For since the eagle’s not a bird that thrives
within a cage,
One kind o’ hears with sympathy his screams
of baffled rage.
There’s something sort o’ horrible, that
catches at the breath,
To visualize some two score babes most foully done
to death;
To see their fright, their struggles—to
watch their lips turn blue—
There ain’t no use denyin’, it will raise
the deuce with you.
O yes, God bless the President—he’s
an awful row to hoe,
An’ God grant, too, that peace with honor hand
in hand may go,
But let’s not call men “rotters,”
’cause, while we are standing pat,
They lose their calm serenity, an’ can’t
see things like that!
In the Submarine War Zone
[By The Associated Press.]
LIVERPOOL, May 16.—The passengers on board the American Line steamer Philadelphia, which arrived here today from New York, the steamer docking at 1 P.M., experienced during the voyage much anxiety. On Friday afternoon, out in the Atlantic off the west coast of Ireland, a cruiser appeared and approached the liner. The chief topic of conversation during the voyage had been about the German submarine activities, and the sight of the warship caused some alarm. The cruiser approached near enough to the steamer to exchange signals with her.

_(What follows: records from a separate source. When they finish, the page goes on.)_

(** What [save] leaves in the storage. *)
Lemma save_storage q (maxSize : JsNumber) (debug : bool) :
  let q' := OfflineQueue.save st q in
  let next := OfflineQueue.new maxSize debug (OfflineQueue.storage q') in
  match mapO (stringify_event toJSON st) (OfflineQueue.queue q) with
  | Returned events =>
      if storage_accepts (OfflineQueue.storage q) events then
        storage_item (OfflineQueue.storage q') = Some (Items events) /\
        OfflineQueue.queue next = OfflineQueue.deserializeEvent <$> events
      else OfflineQueue.storage q' = OfflineQueue.storage q
  | Threw _ => OfflineQueue.storage q' = OfflineQueue.storage q
  end /\
  (OfflineQueue.storage q = NoLocalStorage ->
   OfflineQueue.storage q' = NoLocalStorage /\ OfflineQueue.queue next = []) /\
  (forall events,
      storage_accepts (OfflineQueue.storage q') events
      = storage_accepts (OfflineQueue.storage q) events).
Proof.
  intros q' next. subst next q'. unfold OfflineQueue.save.
  destruct (OfflineQueue.storage q) as [|item|accepts item] eqn:Hstorage.
  - rewrite Hstorage. simpl.
    destruct (mapO (stringify_event toJSON st) (OfflineQueue.queue q)); auto.
  - destruct (mapO (stringify_event toJSON st) (OfflineQueue.queue q)) as [events|err];
      simpl; [|rewrite Hstorage; simpl; split; [reflexivity|split; [discriminate|reflexivity]]].
    split; [split; reflexivity|]. split; [discriminate|reflexivity].
  - destruct (mapO (stringify_event toJSON st) (OfflineQueue.queue q)) as [events|err];
      simpl; [|rewrite Hstorage; simpl; split; [reflexivity|split; [discriminate|reflexivity]]].
    destruct (accepts events) eqn:Haccepts; simpl.
    + split; [split; reflexivity|]. split; [discriminate|reflexivity].
    + rewrite Hstorage. simpl. split; [reflexivity|]. split; [discriminate|reflexivity].
Qed.
Lemma emitterIter_run line Node init cond iter rest body ctx :
  children Node = init :: cond :: iter :: rest → l Node = Some body →
  tag init = astDecl ∨ astIsValueTag (tag init) = true ∨ tag init = astEmpty →
  let LoopLabel := operandLabel labelFor (labelNo (Asm ctx)) in
  let EndLabel := operandLabel labelBreak (S (labelNo (Asm ctx))) in
  let ContinueLabel := operandLabel labelContinue (S (S (labelNo (Asm ctx)))) in
  let initEvents :=
    if decide (tag init = astDecl) then [EvDecl init; EvComment EmptyString]
    else if astIsValueTag (tag init) then [EvValue (Some init) requestVoid; EvComment EmptyString]
    else [] in
  let check :=
    if decide (tag cond = astEmpty) then []
    else [EvValue (Some cond) requestFlags;
          EvBranch (valueOperand (Some cond) requestFlags) EndLabel] in
  let step :=
    if decide (tag iter = astEmpty) then []
    else [EvValue (Some iter) requestVoid; EvComment EmptyString] in
  ∃ entry finish,
    emitterIter_ line Node ctx
    = match emitterCode_ line body entry with
      | Done _ exit => Done tt (finish exit)
      | Fatal d c => Fatal d c
      | Undef => Undef
      end
    ∧ asmLog (Asm entry) = asmLog (Asm ctx) ++ initEvents ++ [EvLabel LoopLabel] ++ check
    ∧ labelBreakTo entry = EndLabel
    ∧ labelContinueTo entry = ContinueLabel
    ∧ ∀ exit,
        asmLog (Asm (finish exit))
        = asmLog (Asm exit) ++ [EvComment EmptyString; EvLabel (labelContinueTo exit)]
            ++ step ++ [EvJump LoopLabel; EvLabel EndLabel]
        ∧ labelBreakTo (finish exit) = labelBreakTo ctx
        ∧ labelContinueTo (finish exit) = labelContinueTo ctx.
Proof.
  intros Hch Hl Hinit. cbn zeta. unfold emitterIter_. rewrite Hch, Hl.
  cbn [head]. run.
  destruct (decide (tag init = astDecl)) as [Hd|Hd];
    [|destruct (astIsValueTag (tag init)) eqn:Hv;
      [|rewrite (decide_False (P := tag init ≠ astEmpty)) by (intros H; apply H; destruct Hinit as [?|[?|?]]; congruence)]].
  all: destruct (decide (tag cond = astEmpty)) as [Hc|Hc];
    [rewrite (decide_False (P := tag cond ≠ astEmpty)) by (intros H; by apply H)
    |rewrite (decide_True (P := tag cond ≠ astEmpty)) by done].
  all: destruct (decide (tag iter = astEmpty)) as [Hi|Hi];
    [rewrite (decide_False (P := tag iter ≠ astEmpty)) by (intros H; by apply H)
    |rewrite (decide_True (P := tag iter ≠ astEmpty)) by done].
  all: run; do 2 eexists; (split; [reflexivity|]);
    cbn [Asm asmLog labelBreakTo labelContinueTo];
    repeat split; by rewrite <- ?app_assoc.
Qed.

A number of passengers spent last night on deck in their chairs with lifebelts beside them in case of danger. The boats of the Philadelphia were ready for use. The steamer kept a course much further out from the Irish coast than the Lusitania was traversing when she was torpedoed.
The port officials subjected the passengers of the Philadelphia to a careful examination to discover if there were any spies on board, but nobody was detained. By reason of this precaution it was more than an hour after the steamer arrived before her passengers began to debark.